In Splunk Enterprise versions below 8.1.13, 8.2.10, and 9.0.4, the ‘sendemail’ REST API endpoint lets any authenticated user send an email as the Splunk instance. Rated medium severity (CVSS 4.3), this vulnerability is remotely exploitable, low attack complexity. No vendor patch available.
In Splunk Enterprise versions below 8.1.13, 8.2.10, and 9.0.4, the lookup table upload feature let a user upload lookup tables with unnecessary filename extensions. Rated medium severity (CVSS 4.3), this vulnerability is remotely exploitable, low attack complexity. No vendor patch available.

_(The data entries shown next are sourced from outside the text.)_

#[local] Set Warnings "-inexact-float".
#[local] Open Scope string_scope.

(** ** Free store and output stream *)

Abbreviation loc := positive.

(** What [operator<<] receives: a string literal or [std::string], a
    [double], or [endl]. *)
Inductive out_item :=
| OStr (s : string)
| ODouble (d : float)
| OEndl.

Inductive fault :=
| InvalidFree (l : loc)
| InvalidAccess (l : loc)
| IndeterminateValue
| BadCast.

Section Store.
Context {obj : Type}.

(** A block of the free store: storage obtained for an object whose
    constructor has not finished, a complete object made by [new] or
    [make_shared]/[make_unique], a [double] made by [new double]
    (indeterminate until assigned), or the control block of a group of
    [shared_ptr]s with its use count and the location it manages. *)
Inductive cell :=
| CRaw
| CObj (o : obj)
| CDouble (d : option float)
| CCtrl (use_count : nat) (managed : loc).

Record world := World { heap : gmap loc cell; cout : list out_item }.

Inductive outcome (A : Type) :=
| Ok (a : A) (w : world)
| Fault (f : fault).
#[global] Arguments Ok {A} a w.
#[global] Arguments Fault {A} f.

Definition M (A : Type) : Type := world -> outcome A.

Definition ret {A} (a : A) : M A := fun w => Ok a w.

Definition bind {A B} (m : M A) (k : A -> M B) : M B :=
  fun w => match m w with
           | Ok a w' => k a w'
           | Fault f => Fault f
           end.

Definition fail {A} (f : fault) : M A := fun _ => Fault f.

(** [new]: a block at a location that is not in use. *)
Definition alloc (c : cell) : M loc :=
  fun w => let l := fresh (dom (heap w)) in
           Ok l (World (<[l := c]> (heap w)) (cout w)).

(** [delete]'s deallocation: the block must be live. *)
Definition dealloc (l : loc) : M unit :=
  fun w => match heap w !! l with
           | Some _ => Ok tt (World (delete l (heap w)) (cout w))
           | None => Fault (InvalidFree l)
           end.

Definition load (l : loc) : M cell :=
  fun w => match heap w !! l with
           | Some c => Ok c w
           | None => Fault (InvalidAccess l)
           end.

Definition store (l : loc) (c : cell) : M unit :=
  fun w => match heap w !! l with
           | Some _ => Ok tt (World (<[l := c]> (heap w)) (cout w))
           | None => Fault (InvalidAccess l)
           end.

Definition load_obj (l : loc) : M obj :=
  bind (load l) (fun c => match c with
                          | CObj o => ret o
                          | _ => fail BadCast
                          end).

(** [*p] for [double* p], as an rvalue. *)
Definition load_double (l : loc) : M float :=
  bind (load l) (fun c => match c with
                          | CDouble (Some d) => ret d
                          | CDouble None => fail IndeterminateValue
                          | _ => fail BadCast
                          end).

(** [*p = d] for [double* p]. *)
Definition store_double (l : loc) (d : float) : M unit :=
  bind (load l) (fun c => match c with
                          | CDouble _ => store l (CDouble (Some d))
                          | _ => fail BadCast
                          end).

(** [delete p] for [double* p]: no destructor, only deallocation. *)
Definition delete_double (l : loc) : M unit :=
  bind (load l) (fun c => match c with
                          | CDouble _ => dealloc l
                          | _ => fail BadCast
                          end).

(** The value of a data member that a constructor may have left
    unassigned. *)
Definition read (v : option float) : M float :=
  match v with
  | Some d => ret d
  | None => fail IndeterminateValue
  end.

(** [cout << i1 << ... << in]. *)
Definition print (items : list out_item) : M unit :=
  fun w => Ok tt (World (heap w) (cout w ++ items)).

(** *** <memory>

    A [shared_ptr] is represented by the location of the control block
    of its group; a [unique_ptr] by the location of its object. *)

(** [make_shared<T>(args)]: the object, and a control block that counts
    one owner. *)
Definition make_shared (ctor : M obj) : M loc :=
  bind (alloc CRaw) (fun p =>
  bind ctor (fun this =>
  bind (store p (CObj this)) (fun _ =>
  alloc (CCtrl 1 p)))).

(** [sp.get()], used by [*sp] and [sp->]. *)
Definition sp_get (sp : loc) : M loc :=
  bind (load sp) (fun c => match c with
                           | CCtrl _ p => ret p
                           | _ => fail BadCast
                           end).

(** Copy construction [shared_ptr<U> sp2 = sp]: one more owner of the same
    control block. *)
Definition sp_copy (sp : loc) : M loc :=
  bind (load sp) (fun c => match c with
                           | CCtrl n p => bind (store sp (CCtrl (S n) p))
                                               (fun _ => ret sp)
                           | _ => fail BadCast
                           end).

(** The destructor of one [shared_ptr]: one owner fewer; the last owner
    runs [destroy] on the managed object, then the control block goes. *)
Definition sp_release (destroy : loc -> M unit) (sp : loc) : M unit :=
  bind (load sp) (fun c => match c with
                           | CCtrl (S (S n)) p => store sp (CCtrl (S n) p)
                           | CCtrl 1 p => bind (destroy p) (fun _ => dealloc sp)
                           | _ => fail BadCast
                           end).
End Store.

#[global] Arguments cell : clear implicits.
#[global] Arguments world : clear implicits.
#[global] Arguments outcome : clear implicits.
#[global] Arguments M : clear implicits.

#[global] Instance M_ret {obj} : MRet (M obj) := @ret obj.
#[global] Instance M_bind {obj} : MBind (M obj) := fun A B k m => bind m k.
#[global] Instance M_fmap {obj} : FMap (M obj) :=
  fun A B f m => bind m (fun a => ret (f a)).

(** ** <cmath> *)

(** [sqrt] on [double] is the correctly rounded IEEE operation, which is
    [PrimFloat.sqrt].  [pow] is a library function whose rounding the
    language leaves to the implementation: it is kept abstract. *)
Class Cmath := { pow : float -> float -> float }.

(** One implementation, to run the embedding on concrete inputs: the
    product [x * x] at exponent 2, the only exponent the two programs
    pass; not a number elsewhere.  This is what an optimising compiler
    emits for [pow(x, 2)]; the library function may return a neighbour of
    the product instead. *)
Definition pow_squares : Cmath :=
  {| pow x y := if (y =? 2)%float then (x * x)%float else nan |}.

(** [p] is the double [q], the next double above it or the next below. *)
Definition neighbours (p q : float) : Prop :=
  p = q \/ p = next_up q \/ p = next_down q.

(** What the C library documents for [pow], read at exponent 2: an error
    of at most one unit in the last place, so that [pow x 2] is the
    correctly rounded square [x * x] or a double next to it; and
    [pow(1, y)] is 1 (C Annex F). *)
Definition within_one_ulp `{Cmath} : Prop :=
  (forall x : float, neighbours (pow x 2) (x * x)%float)
  /\ pow 1 2 = 1%float.

(** glibc's [pow] is within that bound and not correctly rounded: at
    (96.03, 2) it returns 0x1.202e1652bd3c4p+13, the double above the
    product 0x1.202e1652bd3c3p+13.  [pow_glibc_96_03] is a library within
    the bound that agrees with glibc there; at the other arguments it
    returns the product. *)
Definition pow_glibc_96_03 : Cmath :=
  {| pow x y :=
       if (y =? 2)%float
       then if (x =? 96.03)%float then next_up (x * x) else (x * x)%float
       else nan |}.

(** A reference to a part of type [A] inside an [S]: what a member function
    returning [A&] hands out.  [rd] reads through it, [wr] assigns. *)
Record ref (S A : Type) := Ref { rd : S -> A; wr : A -> S -> S }.
Arguments Ref {S A} rd wr.
Arguments rd {S A} r s.
Arguments wr {S A} r a s.

(** The arguments of a constructor call, one case per class that can be
    instantiated, and the two virtual member functions: the vocabulary in
    which statements about "every variant" and "either accessor" are made
    for both translation units. *)
Inductive ctor_args :=
| MkCircle (name : string) (radius : float)
| MkPolygon (name : string) (sides : N)
| MkRectangle (name : string) (side1 side2 : float)
| MkSquare (name : string) (side : float)
| MkTrapezoid (name : string) (long_side short_side height : float).

Definition name_arg (args : ctor_args) : string :=
  match args with
  | MkCircle name _ | MkPolygon name _ | MkRectangle name _ _
  | MkSquare name _ | MkTrapezoid name _ _ _ => name
  end.

Inductive getter := GetArea | GetPerimeter.

(** What a run shows to an observer of the program: its result and the
    text on [cout], or the fault. *)
Definition observe {obj A} (r : outcome obj A) : fault + A * list out_item :=
  match r with
  | Ok a w => inr (a, cout w)
  | Fault f => inl f
  end.

(** [m; ...; m], [n] times, with the values returned. *)
Fixpoint iterate {obj A} (n : nat) (m : M obj A) : M obj (list A) :=
  match n with
  | O => mret []
  | S n' =>
      a ← m;
      l ← iterate n' m;
      mret (a :: l)
  end.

In Splunk Enterprise versions below 8.1.13 and 8.2.10, the ‘createrss’ external search command overwrites existing Resource Description Format Site Summary (RSS) feeds without verifying permissions. Rated medium severity (CVSS 4.3), this vulnerability is remotely exploitable, low attack complexity. No vendor patch available.
Onekey Touch devices through 4.0.0 and Onekey Mini devices through 2.10.0 allow man-in-the-middle attackers to obtain the seed phase. Rated medium severity (CVSS 4.2), this vulnerability is no authentication required. No vendor patch available.